The problem is that through the years this medical advice somehow leaked out of the clinic, down the hall, out the front door and to rest of the exercising world. Everyone is told to always breathe through all exercises, to never ever hold the breath during exertion because it is dangerous.
Amazingly enough, for millions of years before this medical advice was ever uttered people have survived this “dangerous” breath-holding maneuver during exertional activities such as picking up heavy objects, throwing stones, hunting game, jumping obstacles, horsing around with playmates, bowel elimination, or doing something as simple as standing up from a squatting position. If you were to ask any father to pick up his child from the ground, trained or untrained he would reflexively hold his breath momentarily.
Is this because he has no clue that picking up his son could cause his heart to explode? No (the son will effectively do that to the father when he turns a teenager). Rather, it’s because the body is smart enough to instinctively increase intra-abdominal and intra-thoracic pressure to optimize spinal stability. It is a built-in safety system. This breath-holding, or the Valsalva Maneuver, helps create a rigid corset around the spine to protect it from high-force actions such as heavy lifting or high-velocity movement. It has been shown that the Valsalva Maneuver helps reduce spinal stress during high-force situations, and that exhalation during similar periods increases the risk of spinal injury.
This Valsalva Maneuver also facilitates the increase in force output and the accuracy of quick actions, such as throwing, kicking, striking, lifting, shoving and jumping, as well as control during delicate and precise tasks such as archery and marksmanship (in which shooting occurs not just during a brief period of breath-holding but also exactly between heart beats, as to avoid unwanted perturbation).
While it is wise for patients with hypertension or heart disease to follow the clinical advice of continuous breathing during exercise (even though exercise should generally be modified to reflect the clinical condition of this population in the first place so that load forces remain low), it is appropriate for the average person to briefly adopt the Valsalva Maneuver during high-load activities.

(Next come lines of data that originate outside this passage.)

(** * Moderation service for movie submissions (main.py)

    A shallow embedding of the three FastAPI handlers of [main.py]
    ([submit_movie], [get_movies], [approve_movie]) together with the
    parts of their environment they call into: the S3 client, [uuid.uuid4]
    and the [json] module.  Handlers are functions in a state-and-exception
    monad over a [World] holding the object store, the random source and a
    schedule of storage failures. *)

From Stdlib Require Import ZArith NArith Lia List Ascii String.
From Stdlib Require Import Decimal DecimalN DecimalZ DecimalPos.
From stdpp Require Import gmap list sorting strings.

Local Open Scope N_scope.

(** ** Python strings and bytes

    A Python [str] is a sequence of Unicode code points and a [bytes]
    object a sequence of octets; both are lists of [N]. *)

Abbreviation pystr := (list N).
Abbreviation pybytes := (list N).

(** A literal of the source, character by character. *)
Definition py (s : string) : pystr :=
  (fun a => N_of_ascii a) <$> list_ascii_of_string s.

Definition ord (a : ascii) : N := N_of_ascii a.

(** ['%0wx' % n] for [0 <= n < 16^w]: the [w] low nibbles, most
    significant first, in lower case. *)
Definition hexdigit (d : N) : N :=
  if d <? 10 then 48 + d else 87 + d.

Fixpoint format_hex (w : nat) (n : N) : pystr :=
  match w with
  | O => []
  | S w' => format_hex w' (N.shiftr n 4) ++ [hexdigit (N.land n 15)]
  end.

(** ** uuid.uuid4 and str(UUID)

    [uuid4()] is [UUID(bytes=os.urandom(16), version=4)]: the 16 random
    bytes are read as a big-endian integer, the variant bits are forced to
    [10] and the version nibble to [4]. *)
Module uuid.

Definition from_bytes16 (r : N) : N := N.land r (N.ones 128).

Definition UUID_v4 (r : N) : N :=
  let int := from_bytes16 r in
  let int := N.ldiff int (N.shiftl 0xc000 48) in
  let int := N.lor int (N.shiftl 0x8000 48) in
  let int := N.ldiff int (N.shiftl 0xf000 64) in
  N.lor int (N.shiftl 4 76).

(** [UUID.__str__]: ['%s-%s-%s-%s-%s' % (hex[:8], hex[8:12], hex[12:16],
    hex[16:20], hex[20:])] with [hex = '%032x' % self.int]. *)
Definition str (int : N) : pystr :=
  let hex := format_hex 32 int in
  take 8 hex ++ py "-" ++ take 4 (drop 8 hex) ++ py "-" ++
  take 4 (drop 12 hex) ++ py "-" ++ take 4 (drop 16 hex) ++ py "-" ++
  drop 20 hex.

End uuid.

(** ** str.encode('utf-8') and bytes.decode('utf-8')

    Both are strict: encoding raises on surrogate code points, decoding
    raises on malformed, overlong or surrogate sequences ([None] here). *)
Module utf8.

Definition cont (b : N) : bool := (0x80 <=? b) && (b <=? 0xBF).

Definition encode_char (c : N) : option pybytes :=
  if c <? 0x80 then Some [c]
  else if c <? 0x800 then
    Some [N.lor 0xC0 (N.shiftr c 6); N.lor 0x80 (N.land c 0x3F)]
  else if (0xD800 <=? c) && (c <=? 0xDFFF) then None
  else if c <? 0x10000 then
    Some [N.lor 0xE0 (N.shiftr c 12);
          N.lor 0x80 (N.land (N.shiftr c 6) 0x3F);
          N.lor 0x80 (N.land c 0x3F)]
  else if c <? 0x110000 then
    Some [N.lor 0xF0 (N.shiftr c 18);
          N.lor 0x80 (N.land (N.shiftr c 12) 0x3F);
          N.lor 0x80 (N.land (N.shiftr c 6) 0x3F);
          N.lor 0x80 (N.land c 0x3F)]
  else None.

Fixpoint encode (s : pystr) : option pybytes :=
  match s with
  | [] => Some []
  | c :: s' =>
      match encode_char c, encode s' with
      | Some b, Some bs => Some (b ++ bs)
      | _, _ => None
      end
  end.

Definition low6 (b : N) : N := N.land b 0x3F.

Fixpoint decode (b : pybytes) : option pystr :=
  match b with
  | [] => Some []
  | b0 :: r0 =>
      if b0 <? 0x80 then cons b0 <$> decode r0
      else if (0xC2 <=? b0) && (b0 <=? 0xDF) then
        match r0 with
        | b1 :: r1 =>
            if cont b1
            then cons (N.lor (N.shiftl (N.land b0 0x1F) 6) (low6 b1)) <$> decode r1
            else None
        | _ => None
        end
      else if (0xE0 <=? b0) && (b0 <=? 0xEF) then
        match r0 with
        | b1 :: b2 :: r2 =>
            if cont b1 && cont b2
               && negb ((b0 =? 0xE0) && (b1 <? 0xA0))
               && negb ((b0 =? 0xED) && (0x9F <? b1))
            then cons (N.lor (N.shiftl (N.land b0 0x0F) 12)
                         (N.lor (N.shiftl (low6 b1) 6) (low6 b2))) <$> decode r2
            else None
        | _ => None
        end
      else if (0xF0 <=? b0) && (b0 <=? 0xF4) then
        match r0 with
        | b1 :: b2 :: b3 :: r3 =>
            if cont b1 && cont b2 && cont b3
               && negb ((b0 =? 0xF0) && (b1 <? 0x90))
               && negb ((b0 =? 0xF4) && (0x8F <? b1))
            then cons (N.lor (N.shiftl (N.land b0 0x07) 18)
                         (N.lor (N.shiftl (low6 b1) 12)
                            (N.lor (N.shiftl (low6 b2) 6) (low6 b3)))) <$> decode r3
            else None
        | _ => None
        end
      else None
  end.

End utf8.

Set Warnings "-register-all".

(** ** The json module

    Values as [json.loads] builds them.  A Python [dict] keeps insertion
    order, so objects are association lists; a float is kept as the text of
    its literal. *)
Inductive json : Type :=
  | JNull
  | JBool (b : bool)
  | JInt (z : Z)
  | JFloat (lit : pystr)
  | JStr (s : pystr)
  | JList (l : list json)
  | JObj (d : list (pystr * json)).

Module json_mod.

(** *** json.dumps (default arguments: [ensure_ascii=True], separators
    [', '] and [': ']) *)

(** The replacement [py_encode_basestring_ascii] makes for one character
    matched by [ESCAPE_ASCII]: a backslash, a double quote, or anything
    outside the printable ASCII range from space to tilde. *)
Definition escape_char (c : N) : pystr :=
  if c =? 92 then py "\\"
  else if c =? 34 then [92; 34]
  else if c =? 8 then py "\b"
  else if c =? 12 then py "\f"
  else if c =? 10 then py "\n"
  else if c =? 13 then py "\r"
  else if c =? 9 then py "\t"
  else if (32 <=? c) && (c <=? 126) then [c]
  else if c <? 0x10000 then py "\u" ++ format_hex 4 c
  else
    let n := c - 0x10000 in
    let s1 := N.lor 0xd800 (N.land (N.shiftr n 10) 0x3ff) in
    let s2 := N.lor 0xdc00 (N.land n 0x3ff) in
    py "\u" ++ format_hex 4 s1 ++ py "\u" ++ format_hex 4 s2.

Definition escape (s : pystr) : pystr := concat (escape_char <$> s).

Definition encode_basestring_ascii (s : pystr) : pystr :=
  [34] ++ escape s ++ [34].

(** [int.__repr__]: decimal digits, with a sign for negative numbers. *)
Fixpoint uint_chars (u : Decimal.uint) : pystr :=
  match u with
  | Nil => []
  | D0 u => 48 :: uint_chars u
  | D1 u => 49 :: uint_chars u
  | D2 u => 50 :: uint_chars u
  | D3 u => 51 :: uint_chars u
  | D4 u => 52 :: uint_chars u
  | D5 u => 53 :: uint_chars u
  | D6 u => 54 :: uint_chars u
  | D7 u => 55 :: uint_chars u
  | D8 u => 56 :: uint_chars u
  | D9 u => 57 :: uint_chars u
  end.

Definition int_repr (z : Z) : pystr :=
  match z with
  | Z0 => uint_chars (N.to_uint 0)
  | Zpos p => uint_chars (Pos.to_uint p)
  | Zneg p => 45 :: uint_chars (Pos.to_uint p)
  end.

(** [', '.join] *)
Fixpoint join_comma (parts : list pystr) : pystr :=
  match parts with
  | [] => []
  | [p] => p
  | p :: ps => p ++ py ", " ++ join_comma ps
  end.

Fixpoint dumps (v : json) : pystr :=
  match v with
  | JNull => py "null"
  | JBool true => py "true"
  | JBool false => py "false"
  | JInt z => int_repr z
  | JFloat lit => lit
  | JStr s => encode_basestring_ascii s
  | JList l => py "[" ++ join_comma (map dumps l) ++ py "]"
  | JObj d =>
      py "{" ++
      join_comma (map (fun kv => encode_basestring_ascii (fst kv) ++ py ": " ++ dumps (snd kv)) d) ++
      py "}"
  end.

(** *** json.loads

    The scanner of [json.decoder] and [json.scanner], working on the
    remaining input.  [None] stands for [JSONDecodeError].  Recursion is
    bounded by a fuel that [loads] sets from the length of the text. *)

Definition is_ws (c : N) : bool :=
  (c =? 32) || (c =? 9) || (c =? 10) || (c =? 13).

Fixpoint skip_ws (s : pystr) : pystr :=
  match s with
  | c :: s' => if is_ws c then skip_ws s' else s
  | [] => []
  end.

Definition is_digit (c : N) : bool := (48 <=? c) && (c <=? 57).

Definition hexval (c : N) : option N :=
  if is_digit c then Some (c - 48)
  else if (97 <=? c) && (c <=? 102) then Some (c - 87)
  else if (65 <=? c) && (c <=? 70) then Some (c - 55)
  else None.

Definition decode_uXXXX (s : pystr) : option (N * pystr) :=
  match s with
  | h1 :: h2 :: h3 :: h4 :: rest =>
      match hexval h1, hexval h2, hexval h3, hexval h4 with
      | Some a, Some b, Some c, Some d =>
          Some (4096 * a + 256 * b + 16 * c + d, rest)
      | _, _, _, _ => None
      end
  | _ => None
  end.

(** The [BACKSLASH] table. *)
Definition backslash (esc : N) : option N :=
  if esc =? 34 then Some 34
  else if esc =? 92 then Some 92
  else if esc =? 47 then Some 47
  else if esc =? 98 then Some 8
  else if esc =? 102 then Some 12
  else if esc =? 110 then Some 10
  else if esc =? 114 then Some 13
  else if esc =? 116 then Some 9
  else None.

Definition is_high_surrogate (u : N) : bool := (0xd800 <=? u) && (u <=? 0xdbff).
Definition is_low_surrogate (u : N) : bool := (0xdc00 <=? u) && (u <=? 0xdfff).

Definition join_surrogates (u u2 : N) : N :=
  0x10000 + N.lor (N.shiftl (u - 0xd800) 10) (u2 - 0xdc00).

(** [scanstring] in strict mode, started just after the opening quote:
    the decoded text and the input after the closing quote. *)
Fixpoint scanstring (fuel : nat) (s : pystr) : option (pystr * pystr) :=
  match fuel with
  | O => None
  | S fuel =>
      match s with
      | [] => None
      | c :: rest =>
          if c =? 34 then Some ([], rest)
          else if c =? 92 then
            match rest with
            | [] => None
            | esc :: rest1 =>
                if esc =? 117 then
                  match decode_uXXXX rest1 with
                  | None => None
                  | Some (uni, rest2) =>
                      let single :=
                        '(t, r) ← scanstring fuel rest2; Some (uni :: t, r) in
                      if is_high_surrogate uni then
                        match rest2 with
                        | b :: u :: rest3 =>
                            if (b =? 92) && (u =? 117) then
                              match decode_uXXXX rest3 with
                              | None => None
                              | Some (uni2, rest4) =>
                                  if is_low_surrogate uni2 then
                                    '(t, r) ← scanstring fuel rest4;
                                    Some (join_surrogates uni uni2 :: t, r)
                                  else single
                              end
                            else single
                        | _ => single
                        end
                      else single
                  end
                else
                  match backslash esc with
                  | None => None
                  | Some ch => '(t, r) ← scanstring fuel rest1; Some (ch :: t, r)
                  end
            end
          else if c <? 32 then None
          else '(t, r) ← scanstring fuel rest; Some (c :: t, r)
      end
  end.

Fixpoint strip_prefix (p s : pystr) : option pystr :=
  match p, s with
  | [], _ => Some s
  | a :: p', b :: s' => if a =? b then strip_prefix p' s' else None
  | _ :: _, [] => None
  end.

Fixpoint span_digits (s : pystr) : pystr * pystr :=
  match s with
  | c :: s' =>
      if is_digit c then let '(ds, r) := span_digits s' in (c :: ds, r)
      else ([], s)
  | [] => ([], [])
  end.

(** The groups of [NUMBER_RE]: an optional minus sign followed by a lone
    zero or a digit run that does not start with zero; an optional
    fraction; an optional exponent. *)
Definition match_integer (s : pystr) : option (pystr * pystr) :=
  let '(sign, s1) :=
    match s with
    | c :: t => if c =? 45 then ([45], t) else ([], s)
    | [] => ([], [])
    end in
  match s1 with
  | c :: t =>
      if c =? 48 then Some (sign ++ [48], t)
      else if is_digit c then
        let '(ds, r) := span_digits s1 in Some (sign ++ ds, r)
      else None
  | [] => None
  end.

Definition match_frac (s : pystr) : pystr * pystr :=
  match s with
  | c :: t =>
      if c =? 46 then
        match span_digits t with
        | ([], _) => ([], s)
        | (ds, r) => (46 :: ds, r)
        end
      else ([], s)
  | [] => ([], [])
  end.

Definition match_exp (s : pystr) : pystr * pystr :=
  match s with
  | e :: t =>
      if (e =? 101) || (e =? 69) then
        let '(sg, t1) :=
          match t with
          | c :: t' => if (c =? 45) || (c =? 43) then ([c], t') else ([], t)
          | [] => ([], [])
          end in
        match span_digits t1 with
        | ([], _) => ([], s)
        | (ds, r) => (e :: sg ++ ds, r)
        end
      else ([], s)
  | [] => ([], [])
  end.

(** [int(text)] for a text made of an optional minus sign and digits. *)
Definition digit_cons (c : N) (u : Decimal.uint) : Decimal.uint :=
  if c =? 48 then D0 u else if c =? 49 then D1 u
  else if c =? 50 then D2 u else if c =? 51 then D3 u
  else if c =? 52 then D4 u else if c =? 53 then D5 u
  else if c =? 54 then D6 u else if c =? 55 then D7 u
  else if c =? 56 then D8 u else D9 u.

Definition chars_uint (s : pystr) : Decimal.uint := foldr digit_cons Nil s.

Definition int_of_text (t : pystr) : Z :=
  match t with
  | c :: ds =>
      if c =? 45 then Z.opp (Z.of_N (N.of_uint (chars_uint ds)))
      else Z.of_N (N.of_uint (chars_uint t))
  | [] => 0%Z
  end.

Essentially, it is advisable that breath-holding should accompany and even precede high efforts, followed by controlled exhalation. This brief breath-holding may increase blood pressure slightly beyond what the high-force maneuver itself already does, but the potential increase in power output and motor accuracy along with, and more importantly, the protection afforded to the spine when employing the Valsalva Maneuver are well worth breaking the long-held concept that “you should always breathe through your exercises.”